(** * Savings-group ledger (src/src/App.tsx): model and verified properties

    The application is one React component.  Its state is the member list,
    the week counter, the registration form and the inline error; its
    behaviour is the four handlers [handleSubmit], [handleTierChange],
    [handleWithdraw], [advanceWeek] and the pure helpers [getTier],
    [computeProjectedTotal] and [totals]; [render] gives the figures of the
    view.

    Numbers.  A TypeScript [number] is an IEEE-754 binary64 value.
    - [Number(text)] is modelled with the correctly rounded conversion to
      binary64 (the [SpecFloat] operations of the standard library), so that
      NaN, the infinities and decimal rounding are the ones of the runtime.
    - A finite number is then carried as the exact rational it denotes ([Q]).
      The ledger only ever stores the three catalogue amounts, their weekly
      interest and sums of such integers, on which binary64 arithmetic is
      exact; [weeklyInterest_binary64_exact] checks the one product that
      involves non-dyadic literals (amount × rate).
    - The week counter is an integer that starts at 1 and grows by one per
      click; it is modelled by [Z].
    Strings are byte strings holding the UTF-8 text of the JavaScript
    string; [trim] and [Number] recognise every white-space character of
    ECMAScript, in its one-, two- or three-byte form.

    Events are handled one at a time, each against the state of the latest
    render, so a handler is a function from state to state.  The identifier
    that [crypto.randomUUID()] draws is an argument of [handleSubmit]. *)

From Stdlib Require Import List String Ascii Bool ZArith QArith Lia Lqa.
From Stdlib Require Import Floats.SpecFloat DecimalString.
Import ListNotations.
(** X27. The setters of the mount point, the claim, the two contexts and
    the file system release what the slot holds and retain what they are
    given, which leaves the slot holding exactly what was given, NULL
    included: each is an assignment to its slot, reads back through its
    getter, overwrites an earlier value and leaves the other slots alone. *)
Theorem set_slot_get_slot (disk : DADisk) (object object' : option CFType) :
  (DADiskSetBypath disk object = set_bypath object disk /\
   DADiskSetClaim disk object = set_claim object disk /\
   DADiskSetContext disk object = set_context object disk /\
   DADiskSetContextRe disk object = set_contextRe object disk /\
   DADiskSetFileSystem disk object = set_filesystem object disk) /\
  (DADiskGetBypath (DADiskSetBypath disk object) = object /\
   DADiskGetClaim (DADiskSetClaim disk object) = object /\
   DADiskGetContext (DADiskSetContext disk object) = object /\
   DADiskGetContextRe (DADiskSetContextRe disk object) = object /\
   DADiskGetFileSystem (DADiskSetFileSystem disk object) = object) /\
  (DADiskSetBypath (DADiskSetBypath disk object') object = DADiskSetBypath disk object /\
   DADiskSetClaim (DADiskSetClaim disk object') object = DADiskSetClaim disk object /\
   DADiskSetContext (DADiskSetContext disk object') object
   = DADiskSetContext disk object /\
   DADiskSetContextRe (DADiskSetContextRe disk object') object
   = DADiskSetContextRe disk object /\
   DADiskSetFileSystem (DADiskSetFileSystem disk object') object
   = DADiskSetFileSystem disk object) /\
  (DADiskGetClaim (DADiskSetBypath disk object) = DADiskGetClaim disk /\
   DADiskGetContext (DADiskSetContextRe disk object) = DADiskGetContext disk /\
   DADiskGetContextRe (DADiskSetContext disk object) = DADiskGetContextRe disk /\
   DADiskGetBypath (DADiskSetFileSystem disk object) = DADiskGetBypath disk /\
   DADiskGetFileSystem (DADiskSetClaim disk object) = DADiskGetFileSystem disk).
Proof.
  unfold DADiskSetBypath, DADiskSetClaim, DADiskSetContext, DADiskSetContextRe,
    DADiskSetFileSystem, DADiskGetBypath, DADiskGetClaim, DADiskGetContext,
    DADiskGetContextRe, DADiskGetFileSystem.
  destruct disk as [bypath claim context contextRe ? ? ? ? ? filesystem
                    ? ? ? ? ? ? ? ? ? ?].
  destruct bypath, claim, context, contextRe, filesystem, object, object';
    simpl; repeat split; reflexivity.
Qed.

End Slots.

(** ** The further properties on the concrete system *)

Lemma sample_keys_distinct : NoDup (@description_keys sample_headers).
Proof. apply (@bool_decide_unpack _ (NoDup_dec _)). vm_compute. exact I. Qed.

Lemma mounted_disk_created :
  @DADiskCreateFromVolumePath sample_headers plain_world
    (Some (CFURL "/Volumes/Data/Documents"))
  = Returns (Some mounted_disk) [].
Proof. vm_compute. reflexivity. Qed.

Lemma plain_world_media_properties :
  IORegistryEntryCreateCFProperties plain_world sample_media = Some sample_media_properties.
Proof. reflexivity. Qed.

(** The disk of disk2 is /dev/disk2, raw /dev/rdisk2. *)
Lemma hardware_disk_paths_witness :
  @DADiskCreateFromIOMedia sample_headers plain_world sample_media
  = Returns (Some hardware_disk) [] /\
  DADiskGetID hardware_disk = "/dev/disk2"%string /\
  DADiskGetBSDPath hardware_disk true = Some "/dev/rdisk2"%string /\
  DADiskGetIOMedia hardware_disk = sample_media.
Proof.
  split; [exact hardware_disk_created |].
  destruct (@hardware_disk_paths sample_headers plain_world sample_media hardware_disk []
              hardware_disk_created)
    as (properties & name & Hp & Hn & _ & Hid & _ & Hraw & Hmedia & _).
  rewrite plain_world_media_properties in Hp. injection Hp as <-.
  vm_compute in Hn. injection Hn as <-.
  split; [exact Hid | split; [exact Hraw | exact Hmedia]].
Defined.

(** Major 14 and minor 2 give the node 0x0E000002, and the unit is 2. *)
Lemma hardware_disk_bsd_node_witness :
  @DADiskCreateFromIOMedia sample_headers plain_world sample_media
  = Returns (Some hardware_disk) [] /\
  DADiskGetBSDNode hardware_disk = 0x0E000002 /\
  DADiskGetBSDUnit hardware_disk = 2.
Proof.
  split; [exact hardware_disk_created |].
  destruct (@hardware_disk_bsd_node sample_headers plain_world sample_media
              hardware_disk [] hardware_disk_created)
    as (properties & major & minor & unit & Hp & Hmajor & Hminor & Hunit & Hnode & Hu).
  rewrite plain_world_media_properties in Hp. injection Hp as <-.
  vm_compute in Hmajor. injection Hmajor as <-.
  vm_compute in Hminor. injection Hminor as <-.
  vm_compute in Hunit. injection Hunit as <-.
  split; [exact Hnode | exact Hu].
Defined.

(** The size of disk2 is the Size property of the media, and its path is
    the one in the service plane, for want of one in the device tree. *)
Lemma hardware_media_facts_witness :
  NoDup (@description_keys sample_headers) /\
  @DADiskCreateFromIOMedia sample_headers plain_world sample_media
  = Returns (Some hardware_disk) [] /\
  DADiskGetDescription hardware_disk "DAMediaSize" = Some (CFNumber 10000000000) /\
  DADiskGetDescription hardware_disk "DAMediaPath"
  = Some (CFString "IOService:/MacRISC2PE/pci/ata-4/disk").
Proof.
  split; [exact sample_keys_distinct |]. split; [exact hardware_disk_created |].
  destruct (@hardware_media_facts sample_headers plain_world sample_keys_distinct
              sample_media hardware_disk [] hardware_disk_created)
    as (properties & name & path & Hp & Hcopied & _ & _ & _ & _ & _ & Hpath & _ & Hmp).
  rewrite plain_world_media_properties in Hp. injection Hp as <-.
  vm_compute in Hpath. injection Hpath as <-.
  split; [| exact Hmp].
  refine (proj2 (Hcopied "Size"%string "DAMediaSize"%string _)).
  unfold copied_media_properties. in_list.
Defined.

REQUIRED ACTION:
The expected output is exactly the lines of the listing above between the line holding "The ledger only" and the line holding "ECMAScript, in its", inclusive.

PROBLEM SOLUTION:
      The ledger only ever stores the three catalogue amounts, their weekly
      interest and sums of such integers, on which binary64 arithmetic is
      exact; [weeklyInterest_binary64_exact] checks the one product that
      involves non-dyadic literals (amount × rate).
    - The week counter is an integer that starts at 1 and grows by one per
      click; it is modelled by [Z].
    Strings are byte strings holding the UTF-8 text of the JavaScript
    string; [trim] and [Number] recognise every white-space character of
    ECMAScript, in its one-, two- or three-byte form.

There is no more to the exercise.